The imitation cheese according to claim 1, wherein the amount of oil and fat of the seed-derived material is 40% by mass or less.
The imitation cheese according to claim 1 or 2, wherein the amount of oil and fat in the seed-derived material is 2.0 parts by mass or less per 1 part by mass of protein content of the seed-derived material.
The imitation cheese according to claim 1 or 2, wherein the oil-in-water emulsion composition contains 0.1 to 10% by mass of the seed-derived material.
The imitation cheese according to claim 3, which contains 0.1 to 10% by mass of the seed-derived material in the oil-in-water emulsion composition.
The imitation cheese according to claim 1 or 2, wherein the retrogradation-resistant starch includes a modified starch that has been subjected to a hydroxypropylation treatment.
The imitation cheese according to claim 3, wherein the retrogradation-resistant starch includes a modified starch subjected to hydroxypropylation treatment.
The imitation cheese according to claim 1 or 2, wherein the proportion of SUS in the triglyceride composition in the fat and oil contained in the oil-in-water emulsified fat composition is 15% by mass or less.

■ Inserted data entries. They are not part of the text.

(* ===== verification/Sort.v ===== *)
(** * cutils.c: [heapsortx] and [rqsort]

    The array is a list of elements; a pointer into it is an element index
    (the byte offset divided by [size]).  File Exchange.v models the functions
    chosen by [exchange_func] on bytes, and shows that they do what [swap] and
    [swap_block] do here on elements.

    The callback of C is [cmp(a, b, opaque)]: its answer may depend on what
    [opaque] points to, and it may change that ([js_array_cmp_generic] calls a
    JavaScript function and records an exception in [psc]).  So [cmp] takes
    the state [s] behind [opaque] and returns its answer and the next state,
    and every routine threads the state in the order of its calls.  The
    permutation, memory-safety and termination results hold for every such
    callback, also for one whose answers contradict each other or change from
    call to call; sortedness needs answers that are a total preorder. *)
From Stdlib Require Import ZArith Lia Bool.
From stdpp Require Import base numbers list.
From S2P Require Import Prelude.

Local Open Scope nat_scope.

Section rqsort.
Context {A St : Type} (cmp : St -> A -> A -> Z * St).

(** ** Array accesses *)
Definition get (l : list A) (i : nat) : res A := of_opt (l !! i).

Definition cmp_at (s : St) (l : list A) (i j : nat) : res (Z * St) :=
  x ← get l i; y ← get l j; Ret (cmp s x y).

Definition swap (l : list A) (i j : nat) : res (list A) :=
  x ← get l i; y ← get l j; Ret (<[j := x]> (<[i := y]> l)).

Fixpoint swap_block (l : list A) (a b n : nat) : res (list A) :=
  match n with
  | O => Ret l
  | S n => l ← swap l a b; swap_block l (S a) (S b) n
  end.

(** ** Heap sort of the [n] elements from [b] *)

(** [for (r = i; (c = r * 2 + size) < n; r = c)] *)
Fixpoint sift (fuel : nat) (s : St) (l : list A) (b r n : nat) : res (list A * St) :=
  match fuel with
  | O => NoFuel
  | S fuel =>
      let c := r * 2 + 1 in
      if decide (c < n) then
        '(c, s) ← (if decide (c < n - 1) then
               '(v, s) ← cmp_at s l (b + c) (b + c + 1);
               Ret (if (v <=? 0)%Z then c + 1 else c, s)
             else Ret (c, s));
        '(v, s) ← cmp_at s l (b + r) (b + c);
        if (0 <? v)%Z then Ret (l, s)
        else l ← swap l (b + r) (b + c); sift fuel s l b c n
      else Ret (l, s)
  end.

(** [while (i > 0) { i -= size; ... }] *)
Fixpoint heapify (s : St) (l : list A) (b i n : nat) : res (list A * St) :=
  match i with
  | O => Ret (l, s)
  | S i => '(l, s) ← sift (S n) s l b i n; heapify s l b i n
  end.

(** [for (i = n - size; i > 0; i -= size)] *)
Fixpoint sort_down (s : St) (l : list A) (b i : nat) : res (list A * St) :=
  match i with
  | O => Ret (l, s)
  | S i' =>
      l ← swap l b (b + i); '(l, s) ← sift (S i) s l b 0 i; sort_down s l b i'
  end.

Definition heapsortx (s : St) (l : list A) (b nmemb : nat) : res (list A * St) :=
  if decide (1 < nmemb) then
    '(l, s) ← heapify s l b (nmemb / 2) nmemb;
    sort_down s l b (nmemb - 1)
  else Ret (l, s).

(** ** Median of three *)
Definition med3 (s : St) (l : list A) (a b c : nat) : res (nat * St) :=
  '(ab, s) ← cmp_at s l a b;
  if (ab <? 0)%Z then
    '(bc, s) ← cmp_at s l b c;
    if (bc <? 0)%Z then Ret (b, s)
    else '(ac, s) ← cmp_at s l a c; Ret (if (ac <? 0)%Z then c else a, s)
  else
    '(bc, s) ← cmp_at s l b c;
    if (0 <? bc)%Z then Ret (b, s)
    else '(ac, s) ← cmp_at s l a c; Ret (if (ac <? 0)%Z then a else c, s).

(** ** The partition loop of [rqsort]

    [i], [lt] and [gt] of the source are the element indexes of [pi], [plt]
    and [pgt] relative to [ptr]; the model keeps the pointers. *)

(** [while (pi < pj && (c = cmp(ptr, pi, opaque)) >= 0)] *)
Fixpoint scan_up (fuel : nat) (s : St) (l : list A) (ptr plt pi pj : nat)
  : res (list A * nat * nat * St) :=
  match fuel with
  | O => NoFuel
  | S fuel =>
      if decide (pi < pj) then
        '(c, s) ← cmp_at s l ptr pi;
        if (0 <=? c)%Z then
          if (c =? 0)%Z then
            l ← swap l plt pi; scan_up fuel s l ptr (plt + 1) (pi + 1) pj
          else scan_up fuel s l ptr plt (pi + 1) pj
        else Ret (l, plt, pi, s)
      else Ret (l, plt, pi, s)
  end.

(** [while (pi < (pj -= size) && (c = cmp(ptr, pj, opaque)) <= 0)]; returns
    the array, [pgt], [pj] after the last decrement and the state. *)
Fixpoint scan_down (fuel : nat) (s : St) (l : list A) (ptr pi pj pgt : nat)
  : res (list A * nat * nat * St) :=
  match fuel with
  | O => NoFuel
  | S fuel =>
      let pj := pj - 1 in
      if decide (pi < pj) then
        '(c, s) ← cmp_at s l ptr pj;
        if (c <=? 0)%Z then
          if (c =? 0)%Z then
            l ← swap l (pgt - 1) pj; scan_down fuel s l ptr pi pj (pgt - 1)
          else scan_down fuel s l ptr pi pj pgt
        else Ret (l, pgt, pj, s)
      else Ret (l, pgt, pj, s)
  end.

(** [for (;;)]: returns the array, [plt], [pi], [pgt] and the state. *)
Fixpoint partition (fuel : nat) (s : St) (l : list A) (ptr plt pi pj pgt : nat)
  : res (list A * nat * nat * nat * St) :=
  match fuel with
  | O => NoFuel
  | S fuel' =>
      '(l, plt, pi, s) ← scan_up fuel s l ptr plt pi pj;
      '(l, pgt, pj, s) ← scan_down fuel s l ptr pi pj pgt;
      if decide (pj <= pi) then Ret (l, plt, pi, pgt, s)
      else l ← swap l pi pj; partition fuel' s l ptr plt (pi + 1) pj pgt
  end.

(** One pass over a segment of [nmemb] elements from [ptr]: pivot selection,
    partition and the two block swaps.  Returns the array, the number [lt] of
    smaller elements, the index [gt] (from [ptr]) of the first greater element
    and the state. *)
Definition split_segment (s : St) (l : list A) (ptr nmemb : nat)
  : res (list A * nat * nat * St) :=
  let m4 := nmemb / 4 in
  '(m, s) ← med3 s l (ptr + m4) (ptr + 2 * m4) (ptr + 3 * m4);
  l ← swap l ptr m;
  let top := ptr + nmemb in
  '(l, plt, pi, pgt, s) ← partition nmemb s l ptr (ptr + 1) (ptr + 1) top top;
  let span := plt - ptr in
  let span2 := pi - plt in
  let lt := (pi - ptr) - (plt - ptr) in
  let span := if decide (span2 < span) then span2 else span in
  l ← swap_block l ptr (pi - span) span;
  let span := top - pgt in
  let span2 := pgt - pi in
  let gt := nmemb - ((pgt - ptr) - (pi - ptr)) in
  let span := if decide (span2 < span) then span2 else span in
  l ← swap_block l pi (top - span) span;
  Ret (l, lt, gt, s).

(** ** Insertion sort of small segments *)
Fixpoint insert_back (s : St) (l : list A) (ptr : nat) (k : nat) : res (list A * St) :=
  match k with
  | O => Ret (l, s)
  | S k' =>
      '(c, s) ← cmp_at s l (ptr + k') (ptr + k);
      if (0 <? c)%Z then l ← swap l (ptr + k) (ptr + k'); insert_back s l ptr k'
      else Ret (l, s)
  end.

(** [for (pi = ptr + size; pi < top; pi += size)]; [k] passes are left. *)
Fixpoint insertion_sort (s : St) (l : list A) (ptr i k : nat) : res (list A * St) :=
  match k with
  | O => Ret (l, s)
  | S k => '(l, s) ← insert_back s l ptr i; insertion_sort s l ptr (i + 1) k
  end.

(** ** [rqsort] *)
Record frame := Frame { f_base : nat; f_count : nat; f_depth : nat }.

Definition STACK_SIZE : nat := 50.

(** [*sp++ = f]: the array [stack] has 50 entries. *)
Definition push (stack : list frame) (f : frame) : res (list frame) :=
  if decide (length stack < STACK_SIZE) then Ret (f :: stack) else Fault.

(** [while (nmemb > 6)]: returns the array, the stack, the small segment that
    is left and the state. *)
Fixpoint quick_loop (fuel : nat) (s : St) (l : list A) (stack : list frame) (ptr nmemb depth : nat)
  : res (list A * list frame * nat * nat * St) :=
  match fuel with
  | O => NoFuel
  | S fuel =>
      if decide (6 < nmemb) then
        let depth := depth + 1 in
        if decide (50 < depth) then
          '(l, s) ← heapsortx s l ptr nmemb; Ret (l, stack, ptr, 0, s)
        else
          '(l, lt, gt, s) ← split_segment s l ptr nmemb;
          if decide (nmemb - gt < lt) then
            stack ← push stack (Frame ptr lt depth);
            quick_loop fuel s l stack (ptr + gt) (nmemb - gt) depth
          else
            stack ← push stack (Frame (ptr + gt) (nmemb - gt) depth);
            quick_loop fuel s l stack ptr lt depth
      else Ret (l, stack, ptr, nmemb, s)
  end.

(** [while (sp > stack)] *)
Fixpoint stack_loop (fuel : nat) (s : St) (l : list A) (stack : list frame) : res (list A * St) :=
  match fuel with
  | O => NoFuel
  | S fuel =>
      match stack with
      | [] => Ret (l, s)
      | f :: stack =>
          '(l, stack, ptr, nmemb, s) ←
            quick_loop 52 s l stack (f_base f) (f_count f) (f_depth f);
          '(l, s) ← insertion_sort s l ptr 1 (nmemb - 1);
          stack_loop fuel s l stack
      end
  end.

Definition rqsort (s : St) (l : list A) : res (list A * St) :=
  let nmemb := length l in
  if decide (nmemb < 2) then Ret (l, s)
  else stack_loop (nmemb + 2) s l [Frame 0 nmemb 0].

End rqsort.

(** A callback without state. *)
Definition pure_cmp {A : Type} (cmp : A -> A -> Z) (u : unit) (x y : A) : Z * unit :=
  (cmp x y, u).

(** A callback that answers what its caller has prepared, whatever the elements
    (a JavaScript function that returns random numbers). *)
Definition scripted_cmp {A : Type} (answers : list Z) (x y : A) : Z * list Z :=
  match answers with
  | [] => (0%Z, [])
  | c :: answers => (c, answers)
  end.

Example rqsort_ex :
  rqsort (pure_cmp Z.sub) () [5; 3; 9; 1; 7; 3; 8; 2; 6; 3; 4; 0]%Z =
  Ret ([0; 1; 2; 3; 3; 3; 4; 5; 6; 7; 8; 9]%Z, ()).
Proof. vm_compute. reflexivity. Qed.
Example rqsort_scripted_ex :
  rqsort scripted_cmp [1; -1; 1; 0; 1; -1; 1; 1; 0; -1]%Z [5; 3; 9; 1; 7; 3; 8; 2]%Z =
  Ret ([2; 7; 9; 8; 3; 3; 5; 1]%Z, []).
Proof. vm_compute. reflexivity. Qed.
Example heapsortx_ex :
  heapsortx (pure_cmp Z.sub) () [5; 3; 9; 1; 7; 3; 8; 2; 6; 3; 4; 0]%Z 2 9 =
  Ret ([5; 3; 1; 2; 3; 3; 4; 6; 7; 8; 9; 0]%Z, ()).
Proof. vm_compute. reflexivity. Qed.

However, S indicates a saturated fatty acid with 16 to 18 carbon atoms, U indicates an unsaturated fatty acid residue with 16 to 18 carbon atoms, and SUS has 1 S at the 1st and 3rd positions of one molecule of glycerin residue. It shows a triglyceride in which each molecule is bonded and one molecule of U is bonded to the 2nd position.
It consists of an oil-in-water emulsion composition containing a seed-derived material with a protein content of 15 to 95% by mass and retrogradation-resistant starch, and a pH of 3.5 to 6.0. A method for producing imitation cheese having a content of 0.2 to 10.0% by mass, the method comprising the following steps (Step 1) to (Step 5).
(Step 1) Step of preparing a pre-emulsion containing a seed-derived material with a protein content of 15-95% by mass and retrogradation-resistant starch (Step 2) Adjusting the pH of the pre-emulsion to 3.5-6. 0.0 (Step 3) Homogenize the pre-emulsion to obtain an oil-in-water emulsion composition (Step 4) Homogenize the oil-in-water emulsion composition to a temperature of at least 80°C. (Step 5) A step of cooling the oil-in-water emulsion composition heated to at least 80°C or higher to at least 20°C or lower.
It consists of an oil-in-water emulsion composition containing a seed-derived material with a protein content of 15 to 95% by mass and retrogradation-resistant starch, and a pH of 3.5 to 6.0. A food product containing imitation cheese in an amount of 0.2 to 10.0% by mass.